▶ Task prompt
Each line of the data below from the one holding "Go code that" to the one holding "fun w => (w, w).", inclusive, is to be reproduced exactly; no other line belongs in the answer.

▶ Entries provided
(** C3 (amended): the genre column is the position that the header mapping
    holds for the first trimmed header name, in header order, that contains
    genre whatever the case, which is the last position of that name in the
    header; the schedule column is the same for the first name that contains
    both schedule and time.  Without a genre column the genre error is
    raised, also when the schedule column is missing too; with a genre
    column and without a schedule column the schedule error is raised; the
    two messages differ. *)
Theorem resolve_columns_resolved header :
  genres_col_of header = column_of is_genre_name header
  ∧ schedule_col_of header = column_of is_schedule_name header
  ∧ resolve_columns header
    = match column_of is_genre_name header with
      | None => Raise (ValueError no_genres_msg)
      | Some gc =>
          match column_of is_schedule_name header with
          | None => Raise (ValueError no_schedule_msg)
          | Some sc => Ok (gc, sc)
          end
      end
  ∧ no_genres_msg ≠ no_schedule_msg.
Proof.
  assert (genres_col_of header = column_of is_genre_name header) as Hg
    by apply next_idx_header_map.
  assert (schedule_col_of header = column_of is_schedule_name header) as Hs
    by apply next_idx_header_map.
  split; [done|]. split; [done|]. split; [|done].
  unfold resolve_columns. by rewrite Hg, Hs.
Qed.
(* ===== verification/Prelude.v ===== *)
(** * GTC: a change-data-capture gateway for PostgreSQL

    GTC reads a PostgreSQL replication slot, decodes the write-ahead log into change
    events and delivers them, at least once and in order, to a set of sinks (Redis,
    Meilisearch, NATS, webhooks, an outbox).  Existing rows are copied by a backfill
    that interleaves chunks of the table with the live stream between two watermarks.

    ** The program's parts and the files that model them

    The reader (adapters/primary/wal) receives messages, decodes them and hands
    batches to a delivery goroutine, which calls the service and, when a batch is
    handled, confirms positions to the server; the backfill coordinator
    (adapters/primary/backfill) hooks into the same stream.  The service
    (core/services) gives each batch to every registered sink; each sink is wrapped,
    from the inside out, in retries with a circuit breaker, the dead-letter queue, and
    transforms (infrastructure/resilience, dlq, transform).  The composition root
    (cmd/gateway) builds all of it from the configuration (infrastructure/config) and
    serves an API over it (infrastructure/server, metrics); the doctor
    (infrastructure/doctor) checks beforehand that it can work.

    - [Prelude]: the state monad [ST] the handlers are written in, list and string
      lemmas, the tactics and hint databases.
    - [Domain] (core/domain): errors as trees with [Is] and [IsPermanent], column
      values with their printed form and their JSON round trip, events, contexts and
      clocks ([World]), the [Sink] interface as a record of operations, and sinks
      that log their calls.
    - [DeadLetter] (dlq/sink.go, manager.go): failure counts, bisection of a failing
      batch, parking, and the triage API, over any sink and store.
    - [DLQStore] (dlq/store.go): the Redis store behind the [Store] interface.
    - [SchemaChange] (domain/schema.go, schema/recorder.go, schema/publisher.go):
      schema changes, what makes one breaking, the bounded history and the stream the
      changes are published to.
    - [Decoder] (wal/decoder.go): messages to events, schema diffs, positions that may
      be acknowledged.  [TypeMap] (wal/typemap.go): the types its values decode with.
    - [Reader] (wal/reader.go, streamLoop): the two goroutines of a session as a
      labelled step function; labels are what the network, the clock, the handler and
      the scheduler do.  [ReaderLive]: its progress.  [ReaderSetup]: the connection,
      the slot, its retries, the reconnect loop ([Start]) and [Stop].
    - [Backfill] (backfill/coordinator.go): requests, queue, lanes, chunk windows and
      watermarks.  [DBLog]: chunk selection (backfill/db.go) and what a backfilled
      sink ends up with.  [Lanes]: the lanes, their wake-ups and the callers as one
      interleaving, and how long a table's backfill takes.  [BackfillDB]: the rest of
      db.go, over an interface of SQL statements, with the progress table.  [Urls]:
      the rewriting of the database URL, with net/url's query strings.
    - [Service] (core/services): the registry and the batch handler.
    - [Pipeline]: sessions of the reader with the real decoder and batch handler, one
      after another through reconnects and restarts.
    - [Resilience] (resilience/circuit_breaker.go), [Transform] (transform/*.go,
      TransformSpec of config/sinks.go): the decorators.
    - [Meili] (meilisearch/sink.go, the Meilisearch part of config/sinks.go): the plan
      of a batch, its tasks and the wait for them.  [MeiliSetup]: starting the sink
      (applyIndexSettings, ensureIndex) and mapper.go.
    - [Triage]: manager, store and Meilisearch sink together on one concrete entry.
    - [Keys] (redis/key_template.go, KeyedSinkConfig of config/sinks.go): patterns,
      fields and the template cache.  [RedisSinks] (redis, redisjson, outbox):
      pipelines of commands, the outbox, the excluding decorator.  [Publish] (nats,
      webhook): publish windows and requests.  [Sinks]: the constructors and life
      cycles of all of them, and their routers.
    - [Config] (config/*.go and the sinks' config.go): parsers, variables, defaults
      and validation rules.
    - [Gateway] (cmd/gateway): the wiring in [newSinks] and the other constructors, the
      start and stop hooks, the command line.  [Assembly]: what the layers around a
      destination account for.  [Wiring]: the destinations' own sinks in [newSinks], the
      registry, the service and the server over them ([Module], [run]), and the whole
      gateway along a lifetime.  [Delivered]: that gateway over a Redis whose executed
      commands are recorded.  [Routing]: the tables a backfill over its sinks skips.
    - [Metrics] (metrics/metrics.go, server/stats.go, server/history.go): counters, the
      sample ring and the statistics document.  [Server] (server/server.go, health.go,
      schema.go): handlers, routes and the health monitor.  [Doctor] (doctor/doctor.go).

    A definition keeps the name of the Go function or type it models where Rocq
    allows it; a name used by several packages is prefixed ([DLQ_Process],
    [BF_ObserveEvent], [Meili_Process], [Store_Park]).  A loop of a function is a
    separate [Fixpoint] named after it ([retry_from], [admit_loop], [emit_rows]).

    ** What the theorems show

    - Positions: along any session of the decoder an acknowledgeable position comes
      only at a transaction boundary; in every interleaving of the reader, what is
      reported to the server is a position all of whose earlier events were handled,
      reports never move back, events stay in order, lookahead is bounded, every
      healthy state can catch up, and teardown ends; reconnecting leaks no connection.
    - End to end: over any sequence of sessions, failures and restarts, every
      transaction up to the position the server holds as confirmed was accepted by
      every sink ([Pipeline]), and in the gateway as [Module] builds it, what each
      configured destination's transforms keep of it was accepted by that destination
      or parked for it ([Wiring]); for the Redis sinks, down to the command each event
      stands for ([Delivered]); with accepting sinks the whole system catches up.
    - Delivery: the handler succeeds only if every sink has the whole batch; the
      dead-letter queue accounts for every event of a batch, isolates bad ones with
      logarithmically many calls, and parks nothing during an outage; the store
      behind it refines a map; retries are bounded and an open circuit costs no call;
      through all layers of an assembled sink nothing is lost, doubled or reordered.
    - Backfill: the window from low to high watermark refines its specification
      (live events, then the rows no live event touched), chunks follow each other
      without gap, no table runs twice at once, under the stated conditions the sink
      ends equal to the table, and the progress table refines a map; a lane's work on a
      table ends, and no queued table is forgotten although signals may be dropped.
    - Transforms leave shared rows alone, hide what they are configured to hide, and
      reject statically only what they would reject anyway; in the assembled gateway
      no destination and no dead-letter entry sees what they hide.
    - The Meilisearch plan has the effect of applying the events one by one; a
      batch is done only when all its tasks are, waits end, resumed batches are not
      enqueued again, and starting twice changes nothing the second time.
    - The Redis sinks send a batch as one pipeline in order, whole or not at all; the
      outbox deletes only rows it published; NATS batches succeed only when every
      message is acknowledged; webhooks post in order and classify failures; routers
      turn away only what their sink ignores, so a backfill skips only tables that no
      destination, behind all its layers, would take a row of; failed starts leave
      nothing open.
    - Operation: a configuration loads exactly when it is well-formed, settings are
      read exactly and fit the parts they configure; a rewritten database URL differs in
      the replication parameter only; readiness is the last check's
      result, API answers, refusals included, say what happened, statistics add up, and
      a clean report of the doctor means that what it checks was found in order.
    - Some theorems record behaviour that is not wanted: a teardown that completes a
      chunk with a row missing, changes a backfill window does not see, rows of one
      multi-row insert sharing an event id, filter errors that bypass the dead-letter
      queue, retried changes with large integer keys, a lane count of zero, a backfill
      of its own progress table, transforms the doctor does not compile, and servers too
      old for the protocol it passes.

    ** Parameters, fuel and bounds

    Code of other projects is a parameter with its documented behaviour as named
    hypotheses or classes of laws: pgtype's value decoding, pglogrepl's messages (as
    data), the SQL of the database, gobreaker, CEL, the digests, JSON and YAML
    decoders, templates, the validation library, Redis, Meilisearch, NATS and HTTP
    clients, and what the doctor's probes answer.  Each theorem with such a hypothesis
    has a witness that instantiates it.  Time is a number of nanoseconds read from the
    world, and cancellation is read from it too.  Metric values are whole numbers.
    The bisection recurses with the batch's length as fuel, enough because each
    half is shorter; the watermark slices and the retry loops recurse on their own
    bound; the slot retry and the wait for tasks take fuel, and theorems state how
    much is enough.  A position is a [Z]; the decoder, the reader and the
    coordinator only compare and print positions.  Where Go ranges over a map, the
    order is that of [map_to_list] or a parameter that may be any order.

    Along a lifetime PostgreSQL is assumed to send, from the position a session starts
    at, whole transactions in commit order, and in a keepalive no position beyond a
    transaction it has still to send; what other goroutines do to the world meanwhile
    is any change that keeps the log of what destinations accepted.

    ** Not modelled

    Log lines; serving HTTP (routing middleware, timeouts, the dashboard's files), which
    is the libraries'; the dependency-injection container, which [Module] replaces by
    the order its providers need; splitting a URL into its parts, which is net/url's.
    Parallel sinks run in any order but each sink's delivery is one step; a request of
    the API is one step too, except where [Lanes] and the queue's invariant in
    [Backfill] take its critical sections apart.  When a [select] has several ready
    cases Go picks any; the reconnect loop's is modelled with the context first.  A wait for
    Meilisearch's tasks that never ends, and a panic, count in the packaged sink as a
    batch that was not accepted. *)

From Stdlib Require Import ZArith Lia Ascii String.
From stdpp Require Import base list gmap strings pretty.

Create HintDb gtc.
Create Rewrite HintDb gtc_rw.

Declare Scope go_scope.
Delimit Scope go_scope with go.

Definition isSome {A} (o : option A) : bool := match o with Some _ => true | None => false end.

(** ** Stateful computations

    Go code that reads and writes a world [W] is a function from the world to a
    result and the next world. *)
Definition ST (W A : Type) : Type := W -> A * W.

Definition ret {W A} (a : A) : ST W A := fun w => (a, w).
Definition bind {W A B} (m : ST W A) (k : A -> ST W B) : ST W B :=
  fun w => let '(a, w') := m w in k a w'.
Definition get {W} : ST W W := fun w => (w, w).
Definition put {W} (w : W) : ST W unit := fun _ => (tt, w).
Definition modify {W} (f : W -> W) : ST W unit := fun w => (tt, f w).

Notation "'let!' x := m 'in' k" := (bind m (fun x => k))
  (at level 10, x name, m at level 200, k at level 200) : go_scope.
Notation "'let!' ' pat := m 'in' k" := (bind m (fun x => match x with pat => k end))
  (at level 10, pat pattern, m at level 200, k at level 200) : go_scope.
Notation "'seq!' m 'in' k" := (bind m (fun _ => k))
  (at level 10, m at level 200, k at level 200) : go_scope.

▶ Answer box
    Go code that reads and writes a world [W] is a function from the world to a
    result and the next world. *)
Definition ST (W A : Type) : Type := W -> A * W.

Definition ret {W A} (a : A) : ST W A := fun w => (a, w).
Definition bind {W A B} (m : ST W A) (k : A -> ST W B) : ST W B :=
  fun w => let '(a, w') := m w in k a w'.
Definition get {W} : ST W W := fun w => (w, w).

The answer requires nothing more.